**ACTION ITEM**. From the first line of the records down to the one that holds "[FormAssertSpec], [DateTimeAssert] and", transcribe each line exactly and add nothing.

**INFORMATION SUPPLIED**.
◇ ◇ ◇ ◇ ◇

(** * ella / newman: admin date filter, author stamping and the Selenium
    test helper

  A shallow embedding of

  - [ella/newman/admin.py]: [DevMessageAdmin.save_model] and the
    registered date-field filter [customized_date_field_filter];
  - [tests/example_project/tests/test_newman/helpers.py]:
    [FormAssertSpec], [DateTimeAssert] and the [NewmanTestCase] helper
    methods that drive a Selenium remote-control client.

  The code is Python 2 (it uses [xrange], [ugettext] and implicit relative
  imports).  Python dictionaries are finite maps ([gmap]); text is a
  [string]: a Python [unicode] object is represented by its UTF-8 bytes,
  so that [.encode('utf-8')] is the identity on the representation, and
  concatenation, [join] and [%s] formatting act on the bytes as they act
  on the characters.  The standard [datetime] module is modelled by its
  documented semantics (proleptic Gregorian calendar, microsecond
  resolution, naive values). *)

From Stdlib Require Import ZArith Lia Ascii.
From stdpp Require Import base gmap strings list fin_maps.

Local Open Scope Z_scope.

(** ** Python values shared by both files *)

Module Py.

(** Exceptions.  The classes the two files can raise themselves are kept
    apart; any other class carries its name. *)
Inductive exn : Type :=
| AssertionError (msg : string)
| ValueError (msg : string)
| OverflowError (msg : string)
| OtherError (cls msg : string).

(** The outcome of an expression that may raise. *)
Inductive result (A : Type) : Type :=
| Ok (a : A)
| Raise (e : exn).
Arguments Ok {A} a.
Arguments Raise {A} e.

#[global] Instance result_ret : MRet result := λ A a, Ok a.

#[global] Instance result_bind : MBind result := λ A B k r,
  match r with
  | Ok a => k a
  | Raise e => Raise e
  end.

#[global] Instance result_fmap : FMap result := λ A B f r,
  match r with
  | Ok a => Ok (f a)
  | Raise e => Raise e
  end.

(** [str(n)] for an [int]. *)
Definition digit_char (d : Z) : ascii :=
  ascii_of_N (48 + Z.to_N d).

Fixpoint digits_from (fuel : nat) (n : Z) (acc : string) : string :=
  match fuel with
  | O => acc
  | S fuel' =>
      let acc' := String (digit_char (n mod 10)) acc in
      if n / 10 =? 0 then acc' else digits_from fuel' (n / 10) acc'
  end.

Definition str_nonneg (n : Z) : string :=
  digits_from (S (Z.to_nat (Z.log2 n))) n "".

Definition str_int (n : Z) : string :=
  if n <? 0 then "-" +:+ str_nonneg (- n) else str_nonneg n.

(** [%02d] and [%04d]. *)
Definition pad2 (n : Z) : string :=
  if n <? 10 then "0" +:+ str_int n else str_int n.

Definition pad4 (n : Z) : string :=
  if n <? 10 then "000" +:+ str_int n
  else if n <? 100 then "00" +:+ str_int n
  else if n <? 1000 then "0" +:+ str_int n
  else str_int n.

(** [s.startswith(p)] *)
Fixpoint startswith (s p : string) : bool :=
  match p, s with
  | EmptyString, _ => true
  | String _ _, EmptyString => false
  | String b p', String a s' =>
      if Ascii.eqb a b then startswith s' p' else false
  end.

(** [sep.join(l)] *)
Fixpoint join (sep : string) (l : list string) : string :=
  match l with
  | [] => ""
  | [x] => x
  | x :: rest => x +:+ sep +:+ join sep rest
  end.

(** Truthiness of a string, as tested by [and] / [or]. *)
Definition str_truthy (s : string) : bool :=
  match s with
  | EmptyString => false
  | String _ _ => true
  end.

(** The idiom [c and a or b]. *)
Definition and_or (c : bool) (a b : string) : string :=
  if c && str_truthy a then a else b.

End Py.

Import Py.

(** ** The [datetime] module *)

Module Datetime.

Record date : Type := Date { year : Z; month : Z; day : Z }.

Record datetime : Type := DateTime {
  dt_date : date;
  hour : Z;
  minute : Z;
  second : Z;
  microsecond : Z
}.

(** A [timedelta] is normalised by Python to (days, seconds,
    microseconds); comparisons, truth value and arithmetic only depend on
    the total number of microseconds, which is what is kept here. *)
Definition timedelta : Type := Z.

Definition us_per_second : Z := 1000000.
Definition us_per_minute : Z := 60 * us_per_second.
Definition us_per_hour : Z := 60 * us_per_minute.
Definition us_per_day : Z := 24 * us_per_hour.

Definition timedelta_days (n : Z) : timedelta := n * us_per_day.
Definition timedelta_minutes (n : Z) : timedelta := n * us_per_minute.
Definition timedelta_seconds (n : Z) : timedelta := n * us_per_second.

(** [td.days] *)
Definition td_days (td : timedelta) : Z := td / us_per_day.

(** [bool(td)]: only [timedelta(0)] is false. *)
Definition td_truthy (td : timedelta) : bool := negb (td =? 0).

Definition is_leap (y : Z) : bool :=
  (y mod 4 =? 0) && (negb (y mod 100 =? 0) || (y mod 400 =? 0)).

Definition leap_days (y : Z) : Z := if is_leap y then 1 else 0.

Definition days_in_month (y m : Z) : Z :=
  match m with
  | 1 => 31 | 2 => if is_leap y then 29 else 28 | 3 => 31 | 4 => 30
  | 5 => 31 | 6 => 30 | 7 => 31 | 8 => 31 | 9 => 30 | 10 => 31
  | 11 => 30 | 12 => 31 | _ => 0
  end.

Definition days_before_year (y : Z) : Z :=
  let p := y - 1 in p * 365 + p / 4 - p / 100 + p / 400.

Definition days_before_month (y m : Z) : Z :=
  match m with
  | 1 => 0 | 2 => 31 | 3 => 59 | 4 => 90 | 5 => 120 | 6 => 151
  | 7 => 181 | 8 => 212 | 9 => 243 | 10 => 273 | 11 => 304 | 12 => 334
  | _ => 0
  end + (if (2 <? m) && is_leap y then 1 else 0).

(** [d.toordinal()]: 0001-01-01 is day 1. *)
Definition toordinal (d : date) : Z :=
  days_before_year (year d) + days_before_month (year d) (month d) + day d.

Definition MINYEAR : Z := 1.
Definition MAXYEAR : Z := 9999.

Definition valid_date (d : date) : bool :=
  (MINYEAR <=? year d) && (year d <=? MAXYEAR)
  && (1 <=? month d) && (month d <=? 12)
  && (1 <=? day d) && (day d <=? days_in_month (year d) (month d)).

Definition valid_datetime (t : datetime) : bool :=
  valid_date (dt_date t)
  && (0 <=? hour t) && (hour t <? 24)
  && (0 <=? minute t) && (minute t <? 60)
  && (0 <=? second t) && (second t <? 60)
  && (0 <=? microsecond t) && (microsecond t <? 1000000).

Definition prev_day (d : date) : date :=
  if 1 <? day d then Date (year d) (month d) (day d - 1)
  else if 1 <? month d
       then Date (year d) (month d - 1) (days_in_month (year d) (month d - 1))
       else Date (year d - 1) 12 31.

Definition next_day (d : date) : date :=
  if day d <? days_in_month (year d) (month d)
  then Date (year d) (month d) (day d + 1)
  else if month d <? 12 then Date (year d) (month d + 1) 1
       else Date (year d + 1) 1 1.

(** The date [n] days after [d] ([n] may be negative). *)
Definition shift_days (d : date) (n : Z) : date :=
  if 0 <=? n then Nat.iter (Z.to_nat n) next_day d
  else Nat.iter (Z.to_nat (- n)) prev_day d.

Definition max_ordinal : Z := 3652059.
(** X10.  A camera is created when the request is authenticated, the body
    is accepted, the ownership query returns a row and the INSERT returns
    one: the answer is then 201 with the first row the INSERT returned as
    body, two queries were sent, the INSERT with the name, streamUrl (or
    NULL) and locationId of the schema's output, and nothing is written
    to the console. *)
Theorem camera_created
    (E : Env) (req : NextRequest) (w : world E) (decoded b parsed : value)
    (r row : list (string * value)) (rs more : list (list (string * value)))
    (d d' : DB E) :
  authenticated E req decoded ->
  json req = Some b ->
  camera.cameraSchema E b = Success parsed ->
  ownership_answer E parsed decoded w = (inr {| rows := r :: rs |}, d) ->
  pg_query E camera.insert_sql
    [prop parsed "name"; js_or (prop parsed "streamUrl") VNull;
     prop parsed "locationId"] d
  = (inr {| rows := row :: more |}, d') ->
  camera.POST E req w
  = (inr {| status := 201;
            headers := [("content-type", "application/json")];
            body_text := JSON_stringify (VObj row) |},
     {| db := d';
        sql_log := sql_log w ++
          [(camera.ownership_sql,
            [prop parsed "locationId"; prop decoded "userId"]);
           (camera.insert_sql,
            [prop parsed "name"; js_or (prop parsed "streamUrl") VNull;
             prop parsed "locationId"])];
        console := console w |}).
Proof.
  intros Ha Hj Hs Hq Hi. apply camera_guard in Ha as [Ht Hv].
  unfold ownership_answer in Hq.
  run. rewrite Ht, Hv, Hj, Hs. simpl. rewrite Hq. simpl.
  rewrite Hi. simpl. now rewrite <- app_assoc.
Qed.

Lemma camera_created_witness :
  response (camera.POST demo.env (demo.ada_adds (VStr " http://cam/1 ") 100))
    demo.world0
  = inr {| status := 201;
           headers := [("content-type", "application/json")];
           body_text := JSON_stringify
             (VObj [("id", num 1); ("name", VStr "gate");
                    ("stream_url", VStr "http://cam/1");
                    ("location_id", num 100)]) |}.
Proof.
  refine (f_equal fst
            (camera_created demo.env
               (demo.ada_adds (VStr " http://cam/1 ") 100)
               demo.world0 demo.ada_decoded
               (demo.camera_body "gate" (VStr " http://cam/1 ") 100)
               (demo.camera_body "gate" (VStr "http://cam/1") 100)
               [("id", num 100)] _ [] [] demo.tables0 _
               (ada_authenticated _) eq_refl eq_refl eq_refl eq_refl)).
Defined.

(** X11.  The camera route writes to the console exactly when it answers
    500: one entry, labelled "Error adding camera:", with the error that
    was caught, which is never a ZodError. *)
Theorem camera_logs_errors (E : Env) (req : NextRequest) (w : world E) :
  exists resp,
    response (camera.POST E req) w = inr resp /\
    ((status resp = 500%Z /\
      exists what,
        console (after (camera.POST E req) w)
        = console w ++ [("Error adding camera:", Error what)])
     \/ (status resp <> 500%Z /\
         console (after (camera.POST E req) w) = console w)).
Proof.
  run. destruct (truthy _); simpl; [|eexists; split; [reflexivity|right; easy]].
  destruct (jwt_verify E _ _) as [decoded|]; simpl; [|eauto 10].
  destruct (json req) as [b|]; simpl; [|eauto 10].
  destruct (camera.cameraSchema E b) as [parsed|iss] eqn:Hs; simpl;
    [|eexists; split; [reflexivity|right; easy]].
  destruct (pg_query E camera.ownership_sql _ (db w)) as [[e|[[|r rs]]] d];
    simpl; [eauto 10 | eexists; split; [reflexivity|right; easy] |].
  destruct (pg_query E camera.insert_sql _ d) as [[e|[[|r' rs']]] d'];
    simpl; [eauto 10 | eauto 10 | eexists; split; [reflexivity|right; easy]].
Qed.
(** X13. A type bit whose file sits on a storage that is [can_store], or on the
    storage that was picked as destination, is not moved: after the two
    look-ups nothing is dropped, renamed or declared. *)
Theorem move_type_skips sector types src dest type st
    source_storage_id dest_storage_id sst dst :
  Z.land types type <> 0%Z ->
  getPathByType type (stores src) = success source_storage_id ->
  getStorageInfo source_storage_id (index_ st) = index_ok sst ->
  getPathByType type (stores dest) = success dest_storage_id ->
  getStorageInfo dest_storage_id (index_ st) = index_ok dst ->
  id sst = id dst \/ can_store sst = true ->
  move_type sector types src dest type st
  = (success tt,
     called (CallGetInfo dest_storage_id)
       (called (CallGetInfo source_storage_id) st)).
Proof.
  intros Hbit Hsrc Hsst Hdest Hdst Hskip. unfold move_type.
  rewrite (proj2 (Z.eqb_neq _ _) Hbit), Hsrc, Hdest.
  unfold bind at 1, lift. unfold bind at 1, index_get_info at 1.
  rewrite Hsst. simpl from_index. cbv iota.
  unfold bind at 1. unfold bind at 1, index_get_info at 1. simpl index_.
  rewrite Hdst. simpl from_index. cbv iota.
  destruct Hskip as [Hid|Hstore].
  - by rewrite bool_decide_eq_true_2.
  - destruct (bool_decide (id sst = id dst)); [done|]. by rewrite Hstore.
Qed.

(** The two acquisitions of [moveStorage] for a mask without a file-type
    bit find and allocate nothing, and make no call. *)
Lemma acquire_nothing sector proof (types : SectorFileType) st :
  (forall type, type ∈ kSectorFileTypes -> Z.land types type = 0%Z) ->
  acquireSectorWithoutLock sector proof FTNone types false st
  = (success emptyResponse, st)
  /\ acquireSectorWithoutLock sector proof types FTNone false st
     = (success emptyResponse, st).
Proof.
  intros Hnone.
  assert (forall type, type ∈ kSectorFileTypes ->
                       (Z.land type types =? 0)%Z = true) as Hoff.
  { intros type Hin. rewrite Z.land_comm. apply Z.eqb_eq. by apply Hnone. }
  assert (FTUnsealed ∈ kSectorFileTypes) as H1
    by (apply elem_of_cons; by left).
  assert (FTSealed ∈ kSectorFileTypes) as H2
    by (apply elem_of_cons; right; apply elem_of_cons; by left).
  assert (FTCache ∈ kSectorFileTypes) as H3
    by (do 2 (apply elem_of_cons; right); apply elem_of_cons; by left).
  split; rewrite acquireSectorWithoutLock_unfold; cbv zeta;
    unfold kSectorFileTypes;
    rewrite !acquire_existing_cons, ?(Hoff _ H1), ?(Hoff _ H2), ?(Hoff _ H3);
    simpl acquire_existing; cbn [fst snd];
    rewrite !acquire_allocate_cons, ?(Hoff _ H1), ?(Hoff _ H2), ?(Hoff _ H3);
    done.
Qed.

(** X14. [moveStorage] for a mask without a file-type bit succeeds and does
    nothing: no call on the index, no change of the state. *)
Theorem moveStorage_no_types sector proof (types : SectorFileType) st :
  (forall type, type ∈ kSectorFileTypes -> Z.land types type = 0%Z) ->
  moveStorage sector proof types st = (success tt, st).
Proof.
  intros Hnone. destruct (acquire_nothing sector proof types st Hnone)
    as [Hdest Hsrc].
  unfold moveStorage. unfold bind at 1. rewrite Hdest.
  unfold bind at 1. rewrite Hsrc.
  assert (forall type, type ∈ kSectorFileTypes ->
                       (Z.land types type =? 0)%Z = true) as Hoff.
  { intros type Hin. apply Z.eqb_eq. by apply Hnone. }
  unfold kSectorFileTypes. simpl for_each. unfold bind, move_type, ret.
  rewrite !Hoff; [done|..].
  - do 2 (apply elem_of_cons; right). apply elem_of_cons. by left.
  - apply elem_of_cons. right. apply elem_of_cons. by left.
  - apply elem_of_cons. by left.
Qed.

(** Steps that leave the path registry alone compose. *)
Lemma bind_keeps_paths {A B} (c : M A) (k : A -> M B) st :
  paths_ (c st).2 = paths_ st ->
  (forall a st1, paths_ (k a st1).2 = paths_ st1) ->
  paths_ (bind c k st).2 = paths_ st.
Proof.
  intros Hc Hk. unfold bind. destruct (c st) as [[a|e] st1]; [|done].
  simpl in Hc. by rewrite Hk.
Qed.

Lemma for_each_keeps_paths {A} (body : A -> M unit) (l : list A) :
  (forall x st, paths_ (body x st).2 = paths_ st) ->
  forall st, paths_ (for_each body l st).2 = paths_ st.
Proof.
  intros Hbody. induction l as [|x rest IH]; intros st; [done|].
  simpl. apply bind_keeps_paths; [apply Hbody|]. intros _ st1. apply IH.
Qed.

Lemma move_type_keeps_paths sector types src dest type st :
  paths_ (move_type sector types src dest type st).2 = paths_ st.
Proof.
  unfold move_type. destruct (Z.land types type =? 0)%Z; [done|].
  apply bind_keeps_paths; [done|]. intros sid st1.
  apply bind_keeps_paths; [done|]. intros sst st2.
  apply bind_keeps_paths; [done|]. intros did st3.
  apply bind_keeps_paths; [done|]. intros dst st4.
  destruct (bool_decide _); [done|]. destruct (can_store sst); [done|].
  apply bind_keeps_paths.
  { unfold index_drop. by destruct (storageDropSector _ _ _ _). }
  intros _ st5.
  apply bind_keeps_paths; [done|]. intros sp st6.
  apply bind_keeps_paths; [done|]. intros dp st7.
  apply bind_keeps_paths.
  { unfold fs_rename. destruct (Disk.rename _ _ _) as [[] d]; done. }
  intros _ st8. unfold index_declare.
  by destruct (storageDeclareSector _ _ _ _).
Qed.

◇ ◇ ◇ ◇ ◇

**RESPONSE TO THIS TASK**.
(** * ella / newman: admin date filter, author stamping and the Selenium
    test helper

  A shallow embedding of

  - [ella/newman/admin.py]: [DevMessageAdmin.save_model] and the
    registered date-field filter [customized_date_field_filter];
  - [tests/example_project/tests/test_newman/helpers.py]:
    [FormAssertSpec], [DateTimeAssert] and the [NewmanTestCase] helper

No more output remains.